И получалось, что только Женщина и Писатель вроде бы беспризорные. Писатель теперь очень часто вспоминал о родителях, но они были какими-то неопределенными и не принадлежали ни к каким группам. Они народом были. И у Женщины были родственники народные. А у Критика родственники принадлежали искусству, и дедушкин портрет висел в столовой. Наверняка. И столовая была… «Какое я к этому имею отношение?» – подумала Женщина. Критик-то еще как-никак имел отношение к своему дедушке, поэтому и был искусствоведом, и его мама служила в Эрмитаже. Женщина представила, как приходит на Васильевский. К Критику. И его бабушка (была еще и бабушка! – жена дедушки искусствоведа), в кружевном воротничке и гранатовой броши, падает в кресла, в обморок. Потому что Женщина такая резкая, вся как неоформленный холст, не в раме еще, дикая и скандальная. А это в книжках хорошо – «Скандалист… на Васильевском острове», а для жизни лучше бы уже в раме. Бабушка приличная и интеллигентная женщина. Не умерла вот, когда Критик попросил: «Не сейчас, пожалуйста». Пришел пьяный и обкуренный ночью, совесть замучила, что старенькая бабушка одна там, приболела. Через весь город прошел – а бабушка сидит посредине комнаты, свет везде включен, ручки ее на подлокотниках кресла: «Я умираю». Критик сел на краешек кровати и сам чуть не умер. И театральная бабушка его молоком отпаивала.
«Машка, а как же ты обкуренный домой приходишь? Что твои говорят?» – спрашивала Женщина. И Критик говорил, что они, видимо, не понимают, что он обкуренный. Либо он тихонечко проскальзывал в свою комнату. И утром – он же еще молоденький – ему не было очень уж плохо, он мог выпить кофе или чай, и ручки не дрожали. И пойти на лекцию, а днем в Доме кино выпить коньяку. Чтобы стало лучше. И Женщина подумала, что лет через пять он не сможет незаметно проскальзывать и ручки у него уже будут, будут дрожать… А может быть, через пять лет он одумается, все прекратит и женится на дочери подруги мамы, той, например, что в Русском музее работает. На симпатичной еврейской девушке в очках только для чтения, моложе Критика на три месяца. Тогда ей тоже будет под тридцать и, как это бывает с еврейскими девушками, к тридцати годам из курящей гашиш, трахающейся с художниками и поэтами, режиссерами и критиками, напивающейся в Доме кино или ЦДЛ, оставляющей свои трусы в квартире журналиста – и нельзя забрать, потому что у него жена вернулась и он их выкинул в мусоропровод, – она станет серьезной еврейской женой. Для семьи и карьеры мужа. Для детей. Лучше бы у них были мальчики, потому что девочки с такими носами, как у Критика…
– Что за хамство! Уже час прошел… – сказала Женщина, глядя в окно, на улицу.

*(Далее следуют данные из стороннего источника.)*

(** * erddaplogs: a shallow embedding of [erddaplogs/logparse.py]

    The module keeps web-server access logs in polars data frames, enriches
    them with facts looked up per client IP, derives analytic columns from
    the request URL, filters the table and exports an anonymised copy.

    The embedding follows the Python source function by function.  Data
    frames are rows of named cells, Python exceptions are values of [exn]
    carried by the [result] monad, and methods of the [ErddapLogParser]
    class are state transformers over a record with the attributes of the
    instance.

    What lies outside the module enters as a parameter: the order in which
    polars returns rows where it promises none ([Engine]), the IP lookup
    service and the cache files ([service], [World]), the classification of
    user agents ([is_bot]) and the frames the log readers parse from disk
    ([parsed]).  Console output is not part of the state. *)

From Stdlib Require Import ZArith QArith Ascii String List Permutation Sorted Lia.
From stdpp Require Import base option list strings gmap.

Local Open Scope string_scope.
Local Open Scope list_scope.

(** ** Exceptions and the error monad *)

Inductive exn : Type :=
  | ValueError
  | KeyError (k : nat)
  | AttributeError (attr : string)
  | ZeroDivisionError
  | TypeError
  | ColumnNotFoundError (c : string)
  | SchemaError
  | ShapeError
  | ComputeError
  | NoRowsReturnedError
  | TooManyRowsReturnedError
  | RequestException.

Inductive result (A : Type) : Type :=
  | Return (a : A)
  | Raise (e : exn).
Arguments Return {A} a.
Arguments Raise {A} e.

#[export] Instance result_ret : MRet result := fun A a => Return a.
#[export] Instance result_bind : MBind result := fun A B f m =>
  match m with
  | Return a => f a
  | Raise e => Raise e
  end.
#[export] Instance result_fmap : FMap result := fun A B f m =>
  match m with
  | Return a => Return (f a)
  | Raise e => Raise e
  end.

(** ** Python string operations used by the module *)

Module PyStr.

(** [s.replace(c, empty)]: every occurrence of the character is dropped. *)
Fixpoint remove_char (c : ascii) (s : string) : string :=
  match s with
  | EmptyString => EmptyString
  | String a s' =>
      if Ascii.eqb a c then remove_char c s' else String a (remove_char c s')
  end.

(** [s.split(sep)] for a one-character separator: the pieces between the
    separators, in order; there is always at least one piece. *)
Fixpoint split (sep : ascii) (s : string) : list string :=
  match s with
  | EmptyString => [EmptyString]
  | String a s' =>
      if Ascii.eqb a sep then EmptyString :: split sep s'
      else match split sep s' with
           | p :: ps => String a p :: ps
           | [] => [String a EmptyString]
           end
  end.

(** [sub in s] *)
Fixpoint contains (sub s : string) : bool :=
  String.prefix sub s ||
  match s with
  | EmptyString => false
  | String _ s' => contains sub s'
  end.

(** the characters of [s] are all different from [c] *)
Fixpoint free_of (c : ascii) (s : string) : bool :=
  match s with
  | EmptyString => true
  | String a s' => negb (Ascii.eqb a c) && free_of c s'
  end.

End PyStr.

(** ** pandas string columns

    The module passes string columns through pandas (version 2) to split
    them.  A cell of an object column is a Python string, [None], or the
    float NaN that the [.str] methods give for a missing input.

    [Series.str.split(sep, expand=True)] yields a frame with integer column
    labels [0 .. w-1], where [w] is the largest number of pieces of any row;
    rows with fewer pieces hold [None] in the remaining columns, and the row
    of a missing input holds NaN throughout.  Selecting a label that is not
    below [w] raises [KeyError]. *)

Module Pandas.

Inductive cell : Type :=
  | Str (s : string)
  | PyNone
  | NaN.

(** one row of an expanded split, before padding *)
Inductive pieces : Type :=
  | Pieces (ps : list string)
  | Missing.

Definition frame := list pieces.

(** [Series.str.replace(" ", "")] *)
Definition str_remove_spaces (c : cell) : cell :=
  match c with
  | Str s => Str (PyStr.remove_char " " s)
  | _ => NaN
  end.

(** [Series.str.split(sep, expand=True)], one row and the whole column *)
Definition split_cell (sep : ascii) (c : cell) : pieces :=
  match c with
  | Str s => Pieces (PyStr.split sep s)
  | _ => Missing
  end.

Definition str_split_expand (sep : ascii) (col : list cell) : frame :=
  map (split_cell sep) col.

Definition pieces_len (p : pieces) : nat :=
  match p with
  | Pieces ps => length ps
  | Missing => 1
  end.

Definition width (f : frame) : nat :=
  foldr (fun p w => Nat.max (pieces_len p) w) 0%nat f.

Definition pieces_get (k : nat) (p : pieces) : cell :=
  match p with
  | Pieces ps => match ps !! k with Some s => Str s | None => PyNone end
  | Missing => NaN
  end.

(** [frame[k]] *)
Definition getitem (f : frame) (k : nat) : result (list cell) :=
  if (k <? width f)%nat then Return (map (pieces_get k) f)
  else Raise (KeyError k).

(** [Series.astype(str)] on an object column: [str(x)] of every cell,
    missing ones included. *)
Definition astype_str (c : cell) : string :=
  match c with
  | Str s => s
  | PyNone => "None"
  | NaN => "nan"
  end.

(** [a + b] on object columns: a missing operand gives NaN *)
Definition add (a b : cell) : cell :=
  match a, b with
  | Str x, Str y => Str (x +:+ y)
  | _, _ => NaN
  end.

End Pandas.

(** ** polars data frames

    A cell holds a [datum] or is null; a row maps column names to the data
    of its non-null cells, so that two rows are equal exactly when they agree
    on every column, nulls included.  A frame is the list of its column
    names together with its rows, in order. *)

#[export] Instance Q_eq_dec : EqDecision Q.
Proof. solve_decision. Defined.

Inductive datum : Type :=
  | DStr (s : string)
  | DInt (z : Z)
  | DFloat (q : Q)
  | DDatetime (t : Z).

#[export] Instance datum_eq_dec : EqDecision datum.
Proof. solve_decision. Defined.

Abbreviation value := (option datum).
Abbreviation row := (gmap string datum).

Record DataFrame : Type := mkDataFrame {
  columns : list string;
  rows : list row
}.

#[export] Instance DataFrame_eq_dec : EqDecision DataFrame.
Proof. solve_decision. Defined.

Module Polars.

(** [pl.DataFrame()] *)
Definition empty_frame : DataFrame := mkDataFrame [] [].

(** [len(df)], [df.shape[0]] *)
Definition height (df : DataFrame) : nat := length (rows df).

(** [df.is_empty()] *)
Definition is_empty (df : DataFrame) : bool := (height df =? 0)%nat.

(** [c in df.columns] *)
Definition has_column (c : string) (df : DataFrame) : bool :=
  bool_decide (c ∈ columns df).

Definition cell (c : string) (r : row) : value := r !! c.

Definition set_cell (c : string) (v : value) (r : row) : row :=
  partial_alter (fun _ => v) c r.

(** [df[c]], [df.get_column(c)] *)
Definition get_column (c : string) (df : DataFrame) : result (list value) :=
  if has_column c df then Return (map (cell c) (rows df))
  else Raise (ColumnNotFoundError c).

(** the text cells of a String column; a column of another type is refused *)
Fixpoint as_strings (vs : list value) : result (list (option string)) :=
  match vs with
  | [] => Return []
  | v :: vs' =>
      match v with
      | None => cons None <$> as_strings vs'
      | Some (DStr s) => cons (Some s) <$> as_strings vs'
      | Some _ => Raise SchemaError
      end
  end.

(** [df.with_columns(c = values)]: the column is replaced where it
    stands, or added after the last one. *)
Definition with_column (c : string) (vs : list value) (df : DataFrame)
  : result DataFrame :=
  if (length vs =? height df)%nat then
    Return (mkDataFrame
              (if has_column c df then columns df else columns df ++ [c])
              (zip_with (set_cell c) vs (rows df)))
  else Raise ShapeError.

(** [df.with_columns(pl.col(c).fill_null(d))] *)
Definition fill_null (c : string) (d : datum) (df : DataFrame) : result DataFrame :=
  vs ← get_column c df;
  with_column c (map (fun v => Some (default d v)) vs) df.

(** [df.filter(mask)]: the rows whose mask is true are kept, in order; a
    null mask drops the row. *)
Fixpoint keep_rows (mask : list (option bool)) (rs : list row) : list row :=
  match mask, rs with
  | m :: mask', r :: rs' =>
      if default false m then r :: keep_rows mask' rs' else keep_rows mask' rs'
  | _, _ => []
  end.

Definition df_filter (mask : list (option bool)) (df : DataFrame) : DataFrame :=
  mkDataFrame (columns df) (keep_rows mask (rows df)).

(** [~mask] *)
Definition mask_not (mask : list (option bool)) : list (option bool) :=
  map (fmap negb) mask.

(** [df.gather_every(n)]: rows 0, n, 2n, ...; [n] must be positive. *)
Fixpoint every_nth (n k : nat) (rs : list row) : list row :=
  match rs with
  | [] => []
  | r :: rs' =>
      match k with
      | O => r :: every_nth n (pred n) rs'
      | S k' => every_nth n k' rs'
      end
  end.

Definition gather_every (n : Z) (df : DataFrame) : result DataFrame :=
  if (0 <? n)%Z then
    Return (mkDataFrame (columns df) (every_nth (Z.to_nat n) 0 (rows df)))
  else Raise ComputeError.

(** [pl.concat([a, b], how="vertical")]: a frame without columns is
    replaced by the other one; otherwise the column names must agree. *)
Definition concat_vertical (a b : DataFrame) : result DataFrame :=
  match columns a with
  | [] => Return b
  | _ =>
      if decide (columns a = columns b)
      then Return (mkDataFrame (columns a) (rows a ++ rows b))
      else Raise ShapeError
  end.

(** [pl.concat((a, b), how="diagonal")]: the union of the columns, the
    rows of [a] followed by those of [b], absent cells null. *)
Definition concat_diagonal (a b : DataFrame) : DataFrame :=
  mkDataFrame
    (columns a ++ List.filter (fun c => negb (has_column c a)) (columns b))
    (rows a ++ rows b).

(** the order polars sorts a column by: nulls first, then by value; data
    of different types never meet in one column, they are ranked by type
    to keep the order total. *)
Definition datum_rank (d : datum) : Z :=
  match d with
  | DStr _ => 0
  | DInt _ => 1
  | DFloat _ => 2
  | DDatetime _ => 3
  end.

Definition datum_leb (a b : datum) : bool :=
  match a, b with
  | DStr x, DStr y => String.leb x y
  | DInt x, DInt y => (x <=? y)%Z
  | DFloat x, DFloat y => Qle_bool x y
  | DDatetime x, DDatetime y => (x <=? y)%Z
  | _, _ => (datum_rank a <=? datum_rank b)%Z
  end.

Definition value_leb (a b : value) : bool :=
  match a, b with
  | None, _ => true
  | Some _, None => false
  | Some x, Some y => datum_leb x y
  end.

Definition row_le (c : string) (a b : row) : Prop :=
  value_leb (cell c a) (cell c b) = true.

End Polars.

(** ** What polars leaves open

    [DataFrame.sort] without [maintain_order] may return rows with equal
    keys in any order, and [DataFrame.unique] / [Series.unique] without
    [maintain_order] return the distinct rows (values) in an order that
    polars does not promise.  An [Engine] is one admissible behaviour of these
    operations; the functions below take the engine as a parameter and the
    theorems hold for every engine. *)

Record Engine : Type := mkEngine {
  sort_rows : string -> list row -> list row;
  sort_rows_perm : forall c l, Permutation (sort_rows c l) l;
  sort_rows_sorted : forall c l, Sorted (Polars.row_le c) (sort_rows c l);
  unique_rows : list row -> list row;
  unique_rows_NoDup : forall l, NoDup (unique_rows l);
  unique_rows_elem : forall l r, r ∈ unique_rows l <-> r ∈ l;
  unique_values : list value -> list value;
  unique_values_NoDup : forall l, NoDup (unique_values l);
  unique_values_elem : forall l v, v ∈ unique_values l <-> v ∈ l
}.

(** ** Frame operations that go through the engine, and joins *)

Module Frame.

(** [df.sort(c)] *)
Definition sort (E : Engine) (c : string) (df : DataFrame) : result DataFrame :=
  if Polars.has_column c df
  then Return (mkDataFrame (columns df) (sort_rows E c (rows df)))
  else Raise (ColumnNotFoundError c).

(** [df.unique()] *)
Definition unique (E : Engine) (df : DataFrame) : DataFrame :=
  mkDataFrame (columns df) (unique_rows E (rows df)).

(** the name a column of the right frame gets in a join *)
Definition joined_name (left : DataFrame) (c : string) : string :=
  if Polars.has_column c left then c +:+ "_right" else c.

Definition merge_row (left : DataFrame) (others : list string) (lr rr : row) : row :=
  foldr (fun c acc => Polars.set_cell (joined_name left c) (Polars.cell c rr) acc)
        lr others.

И как раз позвонили. Писатель ушел в ванную-туалет, чтобы не сразу видеть опоздавшего на час Критика. Или чтобы ему свою недовольную физиономию не показывать. Он терпеть не мог, когда кто-то опаздывает. И Женщина терпеть не могла. А Критик пришел с женщиной-художницей. И этого они тоже терпеть не могли. Когда приглашают кого-то, а те еще кого-то с собой приводят. Это сразу все ломало. Все настроение. Все состояние. Их дом не был домом открытых дверей. Они ненавидели, когда кто-то приходил без звонка. Жили как волки – одни, дико, без приходящих просто так, и сами почти никуда не ходили. У них времени не было! А тут кого-то приводят. Какую-то бабу, хоть и не баба. Но они и женщин ненавидели. А это была девушка в детских тряпочках, с лекции.